Le narrateur va remplir consciencieusement sa mission : nous révéler, petit à petit, l'histoire de ces personnages. Avec une maîtrise impressionnante, l'auteur va remettre entre nos mains ces vies telles qu'elles ont été avant le feu, avant la cassure. Avec une bienveillance mêlée d'une distance toute professionnelle, il va décrypter pour nous les mécanismes psychiques de ces êtres au destin commun, mais dont les souffrances d'avant dessinent des personnalités bien singulières et des blessures très personnelles. Sans pudeur superflue, il lève le voile sur ce que la société des humains peut infliger à ceux qui ne sont pas assez forts, trop seuls, pas assez aimés. On repensera longtemps à son évocation d'un talk-show télévisé, où Gaspard Friedrich, invité par l'animatrice vedette, la très empathique Faustine Bélair, fera scandale, révélant ainsi le révoltant voyeurisme de ces émissions à sensations. Au-delà des apparences, de la peau, l'humain, la chair; au-delà de la peur, la vérité, une vérité. 

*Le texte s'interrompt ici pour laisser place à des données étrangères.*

Import DoubleBraceUpdate.
Open Scope N_scope.
Open Scope stdpp_scope.
Set Default Goal Selector "!".

(** ** Constants of the protocol *)

Definition AuthRole_Client : N := 2.
Definition AuthRole_Runner : N := 3.
Definition ClientKind_Agent : N := 4.
Definition AppKind_Pubsub : N := 64.
Definition AppKind_TaskControl : N := 65.
Definition AppKind_RunnerControl : N := 67.
Definition AppKind_PskAuth : N := 69.
Definition AppKind_Telemetry : N := 73.
Definition TaskControlKind_ClientHello : N := 6.
Definition RunnerMessageType_Hello : N := 0.

Inductive PskAuthStatus :=
  | PskAuthStatus_Ok | PskAuthStatus_BadPsk | PskAuthStatus_BadTicket | PskAuthStatus_NoIdentity
  | PskAuthStatus_NotEnrolled.

Inductive ClientHelloStatus := ClientHelloStatus_Ok | ClientHelloStatus_UnknownTask.

(** ** Requests *)

Record AgentInfo := mkAgentInfo { ai_RunnerId : list N; ai_TaskId : TaskID; ai_Hostname : string }.

Record ClientHello := mkClientHello { ch_Kind : N; ch_info : option AgentInfo }.

(** [ClientHello.AgentInfo]. *)
Definition hello_AgentInfo (h : ClientHello) : option AgentInfo :=
  if ch_Kind h =? ClientKind_Agent then ch_info h else None.

Record RunnerAuth := mkRunnerAuth {
  ra_Key : list N; ra_Sig : list N; ra_RunnerId : list N; ra_Hostname : string }.

Record PskAuthRequest := mkPskAuthRequest {
  pa_Binder : list N;
  pa_Role : N;
  pa_client : option ClientHello;
  pa_runner : option RunnerAuth;
}.

(** [PskAuthRequest.ClientHello] and [PskAuthRequest.RunnerAuth]: the arm of the role. *)
Definition req_ClientHello (r : PskAuthRequest) : option ClientHello :=
  if pa_Role r =? AuthRole_Client then pa_client r else None.
Definition req_RunnerAuth (r : PskAuthRequest) : option RunnerAuth :=
  if pa_Role r =? AuthRole_Runner then pa_runner r else None.

(** ** The gate *)

Record pskGate := mkPskGate {
  pg_authed : bool;
  pg_rejected : option PskAuthStatus;
  pg_role : N;
  pg_runnerKey : option (list N);
}.

Definition newPSKGate : pskGate := mkPskGate false None 0 None.

(** What the rest of the server holds while a message is dealt with: the tickets
    of the board, the same a moment later, the enrolled keys and the task store. *)
Record gate_env := mkGateEnv {
  ge_tickets : gmap ticketKey (list N);
  ge_tickets' : gmap ticketKey (list N);
  ge_keys : RunnerKeyStore;
  ge_tasks : Store;
}.

(** [registry.Ticket] of the board. *)
Definition Ticket (tickets : gmap ticketKey (list N)) (rid : list N) (tid : TaskID) : option (list N) :=
  tickets !! key_of rid tid.

(** [AllowsMessage]. *)
Definition AllowsMessage (g : pskGate) (data : list N) : bool :=
  if negb (pg_authed g) then false
  else match data with
       | [] => false
       | k :: rest =>
           if (k =? AppKind_Pubsub) || (k =? AppKind_Telemetry) then
             (pg_role g =? AuthRole_Client) || (pg_role g =? AuthRole_Runner)
           else if k =? AppKind_TaskControl then
             (pg_role g =? AuthRole_Client)
             && match rest with [] => false | t :: _ => negb (t =? TaskControlKind_ClientHello) end
           else if k =? AppKind_RunnerControl then
             (pg_role g =? AuthRole_Runner)
             && match rest with [] => false | t :: _ => negb (t =? RunnerMessageType_Hello) end
           else false
       end.

(** [respond]: a refusal is also remembered. *)
Definition respond (st : PskAuthStatus) (g : pskGate) : pskGate :=
  match st with PskAuthStatus_Ok => g | _ => g{{ pg_rejected := Some st }} end.

(** What [Check] returns: whether the message was a [PskAuth] one, whether the
    connection must be closed, the accepted request, and the status sent. *)
Record check_result := mkCheckResult {
  cr_isPSKMsg : bool; cr_shouldClose : bool; cr_accepted : option PskAuthRequest; cr_sent : option PskAuthStatus }.

Section gate.
Context (DeriveKey : list N → string → N → option (list N)) (hmac_sha512 : list N → list N → list N)
        (ed25519_Verify : list N → list N → list N → bool).
Context (DecodeExact : list N → option PskAuthRequest).
Context (operatorPSK : list N).

Definition ComputePSKBinder (psk transcript : list N) : option (list N) :=
  binderKey ← DeriveKey psk "ksdk-psk-binder" 32; Some (hmac_sha512 binderKey transcript).

(** ["agent-harness runner-auth v1\x00"] and the transcript. *)
Definition runnerAuthMessage (transcript : list N) : list N :=
  (N_of_ascii <$> chars "agent-harness runner-auth v1") ++ [0] ++ transcript.

Definition VerifyRunnerAuth (pub transcript sig : list N) : bool :=
  if negb (length pub =? PublicKeySize)%nat then false
  else ed25519_Verify pub (runnerAuthMessage transcript) sig.

Definition agentBinderOK (e : gate_env) (hello : ClientHello) (binder transcript : list N) : bool :=
  match hello_AgentInfo hello with
  | None => false
  | Some info =>
      match Ticket (ge_tickets e) (ai_RunnerId info) (ai_TaskId info) with
      | None => false
      | Some ticket => bool_decide (ComputePSKBinder ticket transcript = Some binder)
      end
  end.

Definition keyEnrolled (e : gate_env) (key : list N) : bool := bool_decide (is_Some (Lookup key (ge_keys e))).

Definition binderKey (req : PskAuthRequest) : list N :=
  if pa_Role req =? AuthRole_Client then
    match req_ClientHello req with
    | Some h => if negb (ch_Kind h =? ClientKind_Agent) then operatorPSK else []
    | None => []
    end
  else [].

Definition is_agent_hello (req : PskAuthRequest) : option ClientHello :=
  match req_ClientHello req with
  | Some h => if ch_Kind h =? ClientKind_Agent then Some h else None
  | None => None
  end.

(** Step 2: the binder; [Some st] is the refusal. *)
Definition check_binder (e : gate_env) (req : PskAuthRequest) (transcript : list N) : option PskAuthStatus :=
  match is_agent_hello req with
  | Some hello =>
      if negb (agentBinderOK e hello (pa_Binder req) transcript) then Some PskAuthStatus_BadTicket else None
  | None =>
      match binderKey req with
      | [] => None
      | key => if bool_decide (ComputePSKBinder key transcript = Some (pa_Binder req)) then None
               else Some PskAuthStatus_BadPsk
      end
  end.

(** Step 2b: the runner's key. *)
Definition check_runner (e : gate_env) (req : PskAuthRequest) (transcript : list N) (g : pskGate)
    : pskGate * option PskAuthStatus :=
  if pa_Role req =? AuthRole_Runner then
    match req_RunnerAuth req with
    | None => (g, Some PskAuthStatus_NoIdentity)
    | Some auth =>
        if negb (VerifyRunnerAuth (ra_Key auth) transcript (ra_Sig auth)) then (g, Some PskAuthStatus_BadPsk)
        else if negb (keyEnrolled e (ra_Key auth)) then (g, Some PskAuthStatus_NotEnrolled)
        else (g{{ pg_runnerKey := Some (ra_Key auth) }}, None)
    end
  else (g, None).

(** Step 3: an identity is there. *)
Definition check_identity (req : PskAuthRequest) : bool :=
  if pa_Role req =? AuthRole_Client then bool_decide (is_Some (req_ClientHello req))
  else if pa_Role req =? AuthRole_Runner then
    match req_RunnerAuth req with Some a => negb (bool_decide (ra_RunnerId a = zeroID)) | None => false end
  else false.

Definition Check (e : gate_env) (data transcript : list N) (g : pskGate) : pskGate * check_result :=
  if pg_authed g then (g, mkCheckResult false false None None)
  else match data with
  | [] => (g, mkCheckResult false true None None)
  | k :: body =>
      if negb (k =? AppKind_PskAuth) then (g, mkCheckResult false true None None)
      else
        let refuse g st := (respond st g, mkCheckResult true true None (Some st)) in
        match DecodeExact body with
        | None => refuse g PskAuthStatus_NoIdentity
        | Some req =>
            match check_binder e req transcript with
            | Some st => refuse g st
            | None =>
                let '(g, bad) := check_runner e req transcript g in
                match bad with
                | Some st => refuse g st
                | None =>
                    if negb (check_identity req) then refuse g PskAuthStatus_NoIdentity
                    else (g{{ pg_role := pa_Role req; pg_authed := true }},
                          mkCheckResult true false (Some req) (Some PskAuthStatus_Ok))
                end
            end
        end
  end.

(** ** Recording who it is *)

(** The agent half of a connection: its task state on the board. *)
Record agentConn := mkAgentConn { ac_runner : list N; ac_task : TaskID; ac_hostname : string; ac_profile : string }.

Definition establishAgentIdentity (e : gate_env) (info : AgentInfo) : ClientHelloStatus * option agentConn :=
  match Ticket (ge_tickets' e) (ai_RunnerId info) (ai_TaskId info) with
  | None => (ClientHelloStatus_UnknownTask, None)
  | Some _ =>
      let profile := match Get (EncodeToString (ai_TaskId info)) (ge_tasks e) with
                     | Some t => te_AgentProfile t
                     | None => ""%string
                     end in
      (ClientHelloStatus_Ok, Some (mkAgentConn (ai_RunnerId info) (ai_TaskId info) (ai_Hostname info) profile))
  end.

Definition RecordClientIdentity (e : gate_env) (cid : string) (hello : ClientHello) (c : Conns)
    : Conns * option agentConn * ClientHelloStatus :=
  let '(status, ac) :=
    if ch_Kind hello =? ClientKind_Agent then
      match hello_AgentInfo hello with
      | Some info => establishAgentIdentity e info
      | None => (ClientHelloStatus_Ok, None)
      end
    else (ClientHelloStatus_Ok, None) in
  match status with
  | ClientHelloStatus_Ok =>
      let c := c{{ cn_kinds := <[cid := ch_Kind hello]> (cn_kinds c) }} in
      let c := match hello_AgentInfo hello with
               | Some info => c{{ cn_principals := <[cid := ai_TaskId info]> (cn_principals c) }}
               | None => c
               end in
      (c, ac, status)
  | _ => (c, ac, status)
  end.

(** ** The receive loop of one connection *)

(** What a message is handed to, with the principal it is handled under. *)
Inductive handled :=
  | HandledPubsub (data : list N)
  | HandledTaskControl (principal : TaskID) (data : list N)
  | HandledRunner (data : list N)
  | HandledTelemetry (data : list N)
  | HandledRunnerHello (auth : RunnerAuth).

Record conn_state := mkConnState {
  cs_gate : pskGate;
  cs_closed : bool;
  cs_conns : Conns;
  cs_agent : option agentConn;
  cs_handled : list handled;
}.

Definition open_conn (c : Conns) : conn_state := mkConnState newPSKGate false c None [].

Definition close_conn (s : conn_state) : conn_state := s{{ cs_closed := true }}.
Definition hand (h : handled) (s : conn_state) : conn_state := s{{ cs_handled := cs_handled s ++ [h] }}.

Definition pskDispatchIdentity (e : gate_env) (cid : string) (req : PskAuthRequest) (s : conn_state) : conn_state * bool :=
  if pa_Role req =? AuthRole_Client then
    match req_ClientHello req with
    | None => (s, false)
    | Some hello =>
        let '(c, ac, status) := RecordClientIdentity e cid hello (cs_conns s) in
        (s{{ cs_conns := c; cs_agent := match ac with Some _ => ac | None => cs_agent s end }},
         match status with ClientHelloStatus_Ok => true | _ => false end)
    end
  else if pa_Role req =? AuthRole_Runner then
    match req_RunnerAuth req with
    | None => (s, false)
    | Some a => (hand (HandledRunnerHello a) s, true)
    end
  else (s, false).

(** [Dispatcher.Dispatch]: what is routed where. *)
Definition dispatch (cid : string) (data : list N) (s : conn_state) : conn_state :=
  match data with
  | k :: _ =>
      if k =? AppKind_RunnerControl then hand (HandledRunner data) s
      else if k =? AppKind_TaskControl then hand (HandledTaskControl (lookupPrincipal (cs_conns s) cid) data) s
      else if k =? AppKind_Telemetry then hand (HandledTelemetry data) s
      else s
  | [] => s
  end.

(** The callback of [AutoReceive]; [after_cancel] is whether that still calls it for
    messages that come after a cancel. *)
Definition receive (after_cancel : bool) (transcript : list N) (cid : string) (s : conn_state) (m : gate_env * list N)
    : conn_state :=
  let '(e, data) := m in
  if cs_closed s && negb after_cancel then s
  else match data with
  | [] => s
  | k :: _ =>
      let '(g, r) := Check e data transcript (cs_gate s) in
      let s := s{{ cs_gate := g }} in
      if cr_isPSKMsg r || negb (pg_authed g) then
        let s := if cr_shouldClose r then close_conn s else s in
        match cr_accepted r with
        | Some req =>
            let '(s, ok) := pskDispatchIdentity e cid req s in
            if ok then s else close_conn s
        | None => s
        end
      else if k =? AppKind_PskAuth then s
      else if negb (AllowsMessage g data) then close_conn s
      else if k =? AppKind_Pubsub then hand (HandledPubsub data) s
      else dispatch cid data s
  end.

(** ** What the gate establishes *)

(** One of the messages is the authentication request [req], received in [e]. *)
Definition requested (ms : list (gate_env * list N)) (e : gate_env) (req : PskAuthRequest) : Prop :=
  ∃ body, (e, AppKind_PskAuth :: body) ∈ ms ∧ DecodeExact body = Some req.

(** The operator secret was proved (there is none to prove when none is configured). *)
Definition operator_proof (transcript : list N) (req : PskAuthRequest) : Prop :=
  (∃ hello, req_ClientHello req = Some hello ∧ ch_Kind hello ≠ ClientKind_Agent) ∧
  (operatorPSK ≠ [] → ComputePSKBinder operatorPSK transcript = Some (pa_Binder req)).

(** The ticket of [p] was proved. *)
Definition agent_proof (transcript : list N) (e : gate_env) (req : PskAuthRequest) (p : TaskID) : Prop :=
  ∃ hello info ticket, req_ClientHello req = Some hello ∧ hello_AgentInfo hello = Some info ∧
    p = ai_TaskId info ∧ Ticket (ge_tickets e) (ai_RunnerId info) p = Some ticket ∧
    ComputePSKBinder ticket transcript = Some (pa_Binder req).

(** What the identity of a connection rests on: no message is handed over after a
    cancel, or no ticket goes between the gate and the recording of the identity. *)
Definition identity_stands (after_cancel : bool) (ms : list (gate_env * list N)) : Prop :=
  after_cancel = false ∨ ∀ e data, (e, data) ∈ ms → ge_tickets' e = ge_tickets e.

Definition client_proof (transcript : list N) (ms : list (gate_env * list N)) (p : TaskID) : Prop :=
  ∃ e req, requested ms e req ∧ (p = zeroID ∧ operator_proof transcript req ∨ agent_proof transcript e req p).

(** An enrolled key signed the transcript, for a runner that has an identity. *)
Definition runner_proof (transcript : list N) (ms : list (gate_env * list N)) : Prop :=
  ∃ e req auth, requested ms e req ∧ req_RunnerAuth req = Some auth ∧
    VerifyRunnerAuth (ra_Key auth) transcript (ra_Sig auth) = true ∧
    is_Some (Lookup (ra_Key auth) (ge_keys e)) ∧ ra_RunnerId auth ≠ zeroID.

Lemma check_binder_client e req transcript :
  check_binder e req transcript = None → is_Some (req_ClientHello req) →
  match is_agent_hello req with
  | Some hello => ∃ info, hello_AgentInfo hello = Some info ∧ req_ClientHello req = Some hello ∧
                          agent_proof transcript e req (ai_TaskId info)
  | None => operator_proof transcript req
  end.
Proof.
  unfold check_binder, is_agent_hello. intros Hb [hello Hh]. rewrite Hh in *.
  destruct (N.eqb_spec (ch_Kind hello) ClientKind_Agent) as [Hk|Hk].
  - destruct (agentBinderOK e hello (pa_Binder req) transcript) eqn:Ha; [|done]. unfold agentBinderOK in Ha.
    destruct (hello_AgentInfo hello) as [info|] eqn:Ei; [|done]. exists info. split_and!; [done..|].
    destruct (Ticket _ _ _) as [ticket|] eqn:Et; [|done]. apply bool_decide_eq_true in Ha.
    exists hello, info, ticket. done.
  - split; [by exists hello|]. intros Hne. unfold binderKey in Hb. unfold req_ClientHello in Hh.
    destruct (N.eqb_spec (pa_Role req) AuthRole_Client) as [Hr|Hr]; [|done].
    assert (req_ClientHello req = Some hello) as E by (unfold req_ClientHello; by rewrite Hr).
    rewrite E in Hb. rewrite (proj2 (N.eqb_neq _ _) Hk) in Hb. cbn [negb] in Hb.
    destruct operatorPSK as [|k0 psk0] eqn:Ep; [done|]. rewrite <-Ep in *. by case_bool_decide.
Qed.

Et puis, au fil des pages, on assiste à la métamorphose de cet homme-là, ce soignant, ce sachant, qui, à force de côtoyer ces hommes et ces femmes, va finir par contribuer à la création d'un groupe de parole rassemblant ces Sans Visages, comme ils s'appellent. Le soignant serait-il donc vulnérable ? Voilà une autre grande question que pose Naissance de l'incendie. La conclusion,  aux allures d'opéra wagnérien, de tragédie shakespearienne ou de conte gothique, sidère d'autant plus le lecteur qu'il s'est laissé piéger dans une sensation d'extériorité trompeuse, et provoque, rétrospectivement, bon nombre de questionnements aussi salutaires que troublants.  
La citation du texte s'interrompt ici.